Working data: Begin
(* ===== verification/KernelPaging.v ===== *)
(** * Page tables of the kernel (sys/kernel/src/arch/riscv64/mem.rs)

    The hardware address space behind an address space of the kernel: mapping
    with the largest pages that fit, changing flags, unmapping with the release
    of empty tables, and lookup, on tables in memory that is accessed through
    the physmap. The frames for tables come from an allocator, which is an
    interface. *)

From stdpp Require Import base numbers list gmap sets.
From Stdlib Require Import ZArith Lia.
From S2P Require Import Prelude Address Riscv Arch PhysMap Machine KernelSpace.

Definition PAGE_SHIFT : Z := 12.
Definition PAGE_TABLE_ENTRIES : Z := 512.
Definition PAGE_TABLE_LEVELS : Z := 3.
Definition PAGE_ENTRY_SHIFT : Z := 9.
Definition PTE_PPN_SHIFT : Z := 2.

(** ** Entries *)

Definition K_VALID : Z := 1.
Definition K_READ : Z := 2.
Definition K_WRITE : Z := 4.
Definition K_EXECUTE : Z := 8.
Definition K_ALL : Z := 255.
Definition K_RWX : Z := Z.lor K_READ (Z.lor K_WRITE K_EXECUTE).

Definition kpte_is_valid (bits : Z) : bool := contains bits K_VALID.
Definition kpte_is_leaf (bits : Z) : bool := negb (Z.land bits K_RWX =? 0).
Definition replace_address_and_flags (address flags : Z) : Z := Z.lor (Z.shiftr address PTE_PPN_SHIFT) flags.
Definition kpte_address (bits : Z) : Z := wrap (Z.shiftl (Z.land bits (u_not K_ALL)) PTE_PPN_SHIFT).
Definition kpte_flags (bits : Z) : Z := Z.land bits K_ALL.

(** ** Levels *)

Definition page_size_for_level (level : Z) : outcome Z :=
  _ ← assert_ (level <? PAGE_TABLE_LEVELS);
  let page_size := Z.shiftl 1 (PAGE_SHIFT + level * PAGE_ENTRY_SHIFT) in
  _ ← assert_ ((page_size =? 4096) || (page_size =? 2097152) || (page_size =? 1073741824));
  mret page_size.

Definition pte_index_for_level (virt lvl : Z) : outcome Z :=
  _ ← assert_ (lvl <? PAGE_TABLE_LEVELS);
  let index := Z.land (Z.shiftr virt (PAGE_SHIFT + lvl * PAGE_ENTRY_SHIFT)) (PAGE_TABLE_ENTRIES - 1) in
  _ ← assert_ (index <? PAGE_TABLE_ENTRIES);
  mret index.

Definition can_map_at_level (virt phys remaining_bytes lvl : Z) : outcome bool :=
  page_size ← page_size_for_level lvl;
  a ← is_aligned_to virt page_size;
  if a : bool then
    b ← is_aligned_to phys page_size;
    mret (b && (page_size <=? remaining_bytes))
  else mret false.

(** ** The address space *)

(** The frames for tables: an allocator with its state [F] next to memory. *)
Class TableFrames (F : Type) := {
  alloc_table : PhysMap -> M (world F) (result unit Z);
  release_table : Z -> M (world F) unit;
}.

Record KAspace := MkKAspace { root_pgtable : Z; wired_frames : list Z; k_asid : Z }.
Record KMachine (F : Type) := MkKMachine { km_world : world F; km_space : KAspace }.
Arguments MkKMachine {F}.
Arguments km_world {F}.
Arguments km_space {F}.

(** [(0..PAGE_TABLE_LEVELS).rev()] *)
Definition levels_rev : list Z := [2; 1; 0].

Section ops.
Context {F : Type} `{TableFrames F} {firmware : Sbi} (physmap : PhysMap).
Abbreviation K := (M (KMachine F)).

Definition in_world {A} (m : M (world F) A) : K A := fun k =>
  match m (km_world k) with
  | Done (a, w) => Done (a, MkKMachine w (km_space k))
  | Panicked => Panicked
  | Undefined => Undefined
  end.
Definition get_kspace : K KAspace := fun k => Done (km_space k, k).
Definition set_wired (frames : list Z) : K unit := fun k =>
  Done (tt, MkKMachine (km_world k) (MkKAspace (root_pgtable (km_space k)) frames (k_asid (km_space k)))).

Definition read_pte (pgtable index : Z) : K Z := in_world (arch_read (pgtable + index * 8)).
Definition write_pte (pgtable index bits : Z) : K unit := in_world (arch_write (pgtable + index * 8) bits).

Definition pgtable_ptr_from_phys (phys : Z) : outcome Z :=
  virt ← phys_to_virt physmap phys;
  _ ← assert_ (negb (virt =? 0));
  mret virt.

(** The operations extend the caller's [&mut Flush]. It comes back with either
    result: an error carries what has been recorded until then. *)
Definition or_flush {A} (f : KFlush) (m : K (result unit A)) : K (result KFlush A) :=
  r ← m; mret (match r with Ok a => Ok a | Err _ => Err f end).

(** [flush.extend_range(self.asid, range)] *)
Definition record (r : range) (f : KFlush) : K (result KFlush KFlush) :=
  a ← get_kspace; or_flush f (mret (extend_range (k_asid a) r f)).

(** One round of the loop over the levels: the size of the page that was mapped,
    or nothing if the levels are exhausted. *)
Fixpoint map_descend (lvls : list Z) (pgtable virt phys remaining_bytes flags : Z) (f : KFlush) : K (result KFlush (option Z * KFlush)) :=
  match lvls with
  | [] => mret (Ok (None, f))
  | lvl :: lvls =>
      index ← lift (pte_index_for_level virt lvl);
      pte ← read_pte pgtable index;
      can ← lift (can_map_at_level virt phys remaining_bytes lvl);
      if can : bool then
        page_size ← lift (page_size_for_level lvl);
        _ ← write_pte pgtable index (replace_address_and_flags phys (Z.lor K_VALID flags));
        end_ ← lift (addr_add virt page_size);
        f <-? record (Range virt end_) f;
        mret (Ok (Some page_size, f))
      else if kpte_is_valid pte && negb (kpte_is_leaf pte) then
        table ← lift (pgtable_ptr_from_phys (kpte_address pte));
        map_descend lvls table virt phys remaining_bytes flags f
      else
        frame <-? or_flush f (in_world (alloc_table physmap));
        _ ← write_pte pgtable index (replace_address_and_flags frame K_VALID);
        table ← lift (pgtable_ptr_from_phys frame);
        a ← get_kspace;
        _ ← set_wired (wired_frames a ++ [frame]);
        map_descend lvls table virt phys remaining_bytes flags f
  end.

Fixpoint map_loop (fuel : nat) (virt phys remaining_bytes flags : Z) (f : KFlush) : K (result KFlush KFlush) :=
  if remaining_bytes <=? 0 then mret (Ok f)
  else
    match fuel with
    | O => fun _ => Undefined
    | Datatypes.S fuel =>
        a ← get_kspace;
        pgtable ← lift (pgtable_ptr_from_phys (root_pgtable a));
        r <-? map_descend levels_rev pgtable virt phys remaining_bytes flags f;
        match r.1 with
        | None => map_loop fuel virt phys remaining_bytes flags r.2
        | Some page_size =>
            virt ← lift (addr_add virt page_size);
            phys ← lift (addr_add phys page_size);
            remaining_bytes ← lift (u_sub remaining_bytes page_size);
            map_loop fuel virt phys remaining_bytes flags r.2
        end
    end.

(** Every round maps a page. *)
Definition rounds (len : Z) : nat := Z.to_nat (len / PAGE_SIZE + 1).

Definition kmap_contiguous (virt phys len flags : Z) (f : KFlush) : K (result KFlush KFlush) :=
  _ ← lift (assert_ (implb (contains flags K_WRITE) (contains flags K_READ)));
  _ ← lift (assert_ (PAGE_SIZE <=? len));
  a ← lift (is_aligned_to virt PAGE_SIZE);
  _ ← lift (assert_ a);
  b ← lift (is_aligned_to phys PAGE_SIZE);
  _ ← lift (assert_ b);
  map_loop (rounds len) virt phys len flags f.

(** ** Changing flags *)

(** A round over the levels: what is left, and the size of the page that was
    changed, if one was. At a vacant entry the loop goes on at the next level
    of the same table. *)
Fixpoint update_descend (lvls : list Z) (pgtable virt remaining_bytes new_flags : Z) (f : KFlush) :
    K (result KFlush (Z * option Z * KFlush)) :=
  match lvls with
  | [] => mret (Ok (remaining_bytes, None, f))
  | lvl :: lvls =>
      index ← lift (pte_index_for_level virt lvl);
      pte ← read_pte pgtable index;
      page_size ← lift (page_size_for_level lvl);
      if kpte_is_valid pte && kpte_is_leaf pte then
        let new_flags := Z.land K_RWX new_flags in
        _ ← write_pte pgtable index (replace_address_and_flags (kpte_address pte) (Z.lor (Z.ldiff (kpte_flags pte) K_RWX) new_flags));
        r ← lift (range_from_start_len virt page_size);
        f <-? record r f;
        mret (Ok (remaining_bytes, Some page_size, f))
      else if kpte_is_valid pte then
        table ← lift (pgtable_ptr_from_phys (kpte_address pte));
        update_descend lvls table virt remaining_bytes new_flags f
      else update_descend lvls pgtable virt (Z.max 0 (remaining_bytes - page_size)) new_flags f
  end.

Fixpoint update_loop (fuel : nat) (virt remaining_bytes new_flags : Z) (f : KFlush) : K (result KFlush KFlush) :=
  if remaining_bytes <=? 0 then mret (Ok f)
  else
    match fuel with
    | O => fun _ => Undefined
    | Datatypes.S fuel =>
        a ← get_kspace;
        pgtable ← lift (pgtable_ptr_from_phys (root_pgtable a));
        r <-? update_descend levels_rev pgtable virt remaining_bytes new_flags f;
        match r.1.2 with
        | None => update_loop fuel virt r.1.1 new_flags r.2
        | Some page_size =>
            virt ← lift (addr_add virt page_size);
            remaining_bytes ← lift (u_sub r.1.1 page_size);
            update_loop fuel virt remaining_bytes new_flags r.2
        end
    end.

Definition kupdate_flags (virt len new_flags : Z) (f : KFlush) : K (result KFlush KFlush) :=
  _ ← lift (assert_ (implb (contains new_flags K_WRITE) (contains new_flags K_READ)));
  _ ← lift (assert_ (PAGE_SIZE <=? len));
  a ← lift (is_aligned_to virt PAGE_SIZE);
  _ ← lift (assert_ a);
  update_loop (rounds len) virt len new_flags f.

(** ** Unmapping *)

(** [self.wired_frames.retain(|wired| wired.addr() != addr)]: the frames that
    go are dropped. *)
Fixpoint release_all (frames : list Z) : K unit :=
  match frames with [] => mret tt | frame :: frames => _ ← in_world (release_table frame); release_all frames end.
Definition unwire (addr : Z) : K unit :=
  a ← get_kspace;
  _ ← set_wired (List.filter (fun frame => negb (frame =? addr)) (wired_frames a));
  release_all (List.filter (fun frame => frame =? addr) (wired_frames a)).

(** [(0..PAGE_TABLE_ENTRIES).any(..)] *)
Fixpoint any_valid (n : nat) (pgtable index : Z) : K bool :=
  match n with
  | O => mret false
  | Datatypes.S n => pte ← read_pte pgtable index; if kpte_is_valid pte then mret true else any_valid n pgtable (index + 1)
  end.

(** What is left after a round: the address and the number of bytes. *)
Fixpoint unmap_inner (lvl : nat) (pgtable virt remaining_bytes : Z) (f : KFlush) : K (result KFlush (Z * Z * KFlush)) :=
  index ← lift (pte_index_for_level virt (Z.of_nat lvl));
  page_size ← lift (page_size_for_level (Z.of_nat lvl));
  pte ← read_pte pgtable index;
  if kpte_is_valid pte && kpte_is_leaf pte then
    _ ← unwire (kpte_address pte);
    _ ← write_pte pgtable index 0;
    r ← lift (range_from_start_len virt page_size);
    f <-? record r f;
    virt ← lift (addr_add virt page_size);
    remaining_bytes ← lift (u_sub remaining_bytes page_size);
    mret (Ok (virt, remaining_bytes, f))
  else if kpte_is_valid pte then
    table ← lift (pgtable_ptr_from_phys (kpte_address pte));
    match lvl with
    | O => lift Panicked
    | Datatypes.S lvl =>
        r <-? unmap_inner lvl table virt remaining_bytes f;
        is_still_populated ← any_valid (Z.to_nat PAGE_TABLE_ENTRIES) table 0;
        _ ← (if is_still_populated : bool then mret tt
             else _ ← unwire (kpte_address pte); write_pte pgtable index 0);
        mret (Ok r)
    end
  else mret (Ok (virt, Z.max 0 (remaining_bytes - page_size), f)).

Fixpoint kunmap_loop (fuel : nat) (virt remaining_bytes : Z) (f : KFlush) : K (result KFlush KFlush) :=
  if remaining_bytes <=? 0 then mret (Ok f)
  else
    match fuel with
    | O => fun _ => Undefined
    | Datatypes.S fuel =>
        a ← get_kspace;
        pgtable ← lift (pgtable_ptr_from_phys (root_pgtable a));
        r <-? unmap_inner 2 pgtable virt remaining_bytes f;
        kunmap_loop fuel r.1.1 r.1.2 r.2
    end.

Definition kunmap (virt len : Z) (f : KFlush) : K (result KFlush KFlush) :=
  _ ← lift (assert_ (PAGE_SIZE <=? len));
  a ← lift (is_aligned_to virt PAGE_SIZE);
  _ ← lift (assert_ a);
  kunmap_loop (rounds len) virt len f.

(** ** Lookup *)

Fixpoint query_descend (lvls : list Z) (pgtable virt : Z) : K (option (Z * Z)) :=
  match lvls with
  | [] => mret None
  | lvl :: lvls =>
      index ← lift (pte_index_for_level virt lvl);
      pte ← read_pte pgtable index;
      if kpte_is_valid pte && kpte_is_leaf pte then mret (Some (kpte_address pte, kpte_flags pte))
      else if kpte_is_valid pte then
        table ← lift (pgtable_ptr_from_phys (kpte_address pte));
        query_descend lvls table virt
      else mret None
  end.

Definition query (virt : Z) : K (option (Z * Z)) :=
  a ← get_kspace;
  pgtable ← lift (pgtable_ptr_from_phys (root_pgtable a));
  query_descend levels_rev pgtable virt.

(** ** Activation and invalidation *)

Definition kactivate : K unit :=
  a ← get_kspace;
  in_world (on_hart (satp_set Sv39 (k_asid a) (Z.shiftr (root_pgtable a) 12))).

Definition kinvalidate_range (asid : Z) (address_range : range) : K (result unit unit) :=
  len ← lift (range_len address_range);
  r ← in_world (on_hart (sfence_vma_asid 0 USIZE_MAX (r_start address_range) len asid));
  mret (match r with Ok _ => Ok tt | Err _ => Err tt end).
End ops.

(** ** Construction *)

Section construct.
Context {F : Type} `{TableFrames F} (physmap : PhysMap).

Definition get_active_pgtable (expected_asid : Z) : M (world F) Z :=
  satp ← on_hart satp_read;
  _ ← lift (assert_ (satp_asid satp =? expected_asid));
  let root := wrap (Z.shiftl (satp_ppn satp) 12) in
  _ ← lift (assert_ (negb (root =? 0)));
  mret root.

Definition kaspace_from_active (asid : Z) : M (world F) (KAspace * KFlush) :=
  root ← get_active_pgtable asid; mret (MkKAspace root [] asid, kflush_empty asid).

(** [copy_from_slice], a word at a time. *)
Fixpoint copy_words (n : nat) (src dst : Z) : M (world F) unit :=
  match n with
  | O => mret tt
  | Datatypes.S n => v ← arch_read src; _ ← arch_write dst v; copy_words n (src + 8) (dst + 8)
  end.

(** A new table shares the upper half of the active one. *)
Definition kaspace_new (asid : Z) : M (world F) (result unit (KAspace * KFlush)) :=
  satp ← on_hart satp_read;
  let active := wrap (Z.shiftl (satp_ppn satp) 12) in
  _ ← lift (assert_ (negb (active =? 0)));
  base ← lift (phys_to_virt physmap active);
  src ← lift (addr_add base (PAGE_SIZE / 2));
  root <-? alloc_table physmap;
  dst ← lift (phys_to_virt physmap root);
  _ ← copy_words (Z.to_nat (PAGE_SIZE / 2 / 8)) src (dst + PAGE_SIZE / 2);
  mret (Ok (MkKAspace root [root] asid, kflush_empty asid)).
End construct.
Working data: End
Work order: Reproduce exactly the stretch of the material above that starts at the line with "Definition kpte_address (bits" and ends at the line with "let index := Z.land", both included, and nothing else.

Exercise answer:
Definition kpte_address (bits : Z) : Z := wrap (Z.shiftl (Z.land bits (u_not K_ALL)) PTE_PPN_SHIFT).
Definition kpte_flags (bits : Z) : Z := Z.land bits K_ALL.

(** ** Levels *)

Definition page_size_for_level (level : Z) : outcome Z :=
  _ ← assert_ (level <? PAGE_TABLE_LEVELS);
  let page_size := Z.shiftl 1 (PAGE_SHIFT + level * PAGE_ENTRY_SHIFT) in
  _ ← assert_ ((page_size =? 4096) || (page_size =? 2097152) || (page_size =? 1073741824));
  mret page_size.

Definition pte_index_for_level (virt lvl : Z) : outcome Z :=
  _ ← assert_ (lvl <? PAGE_TABLE_LEVELS);
  let index := Z.land (Z.shiftr virt (PAGE_SHIFT + lvl * PAGE_ENTRY_SHIFT)) (PAGE_TABLE_ENTRIES - 1) in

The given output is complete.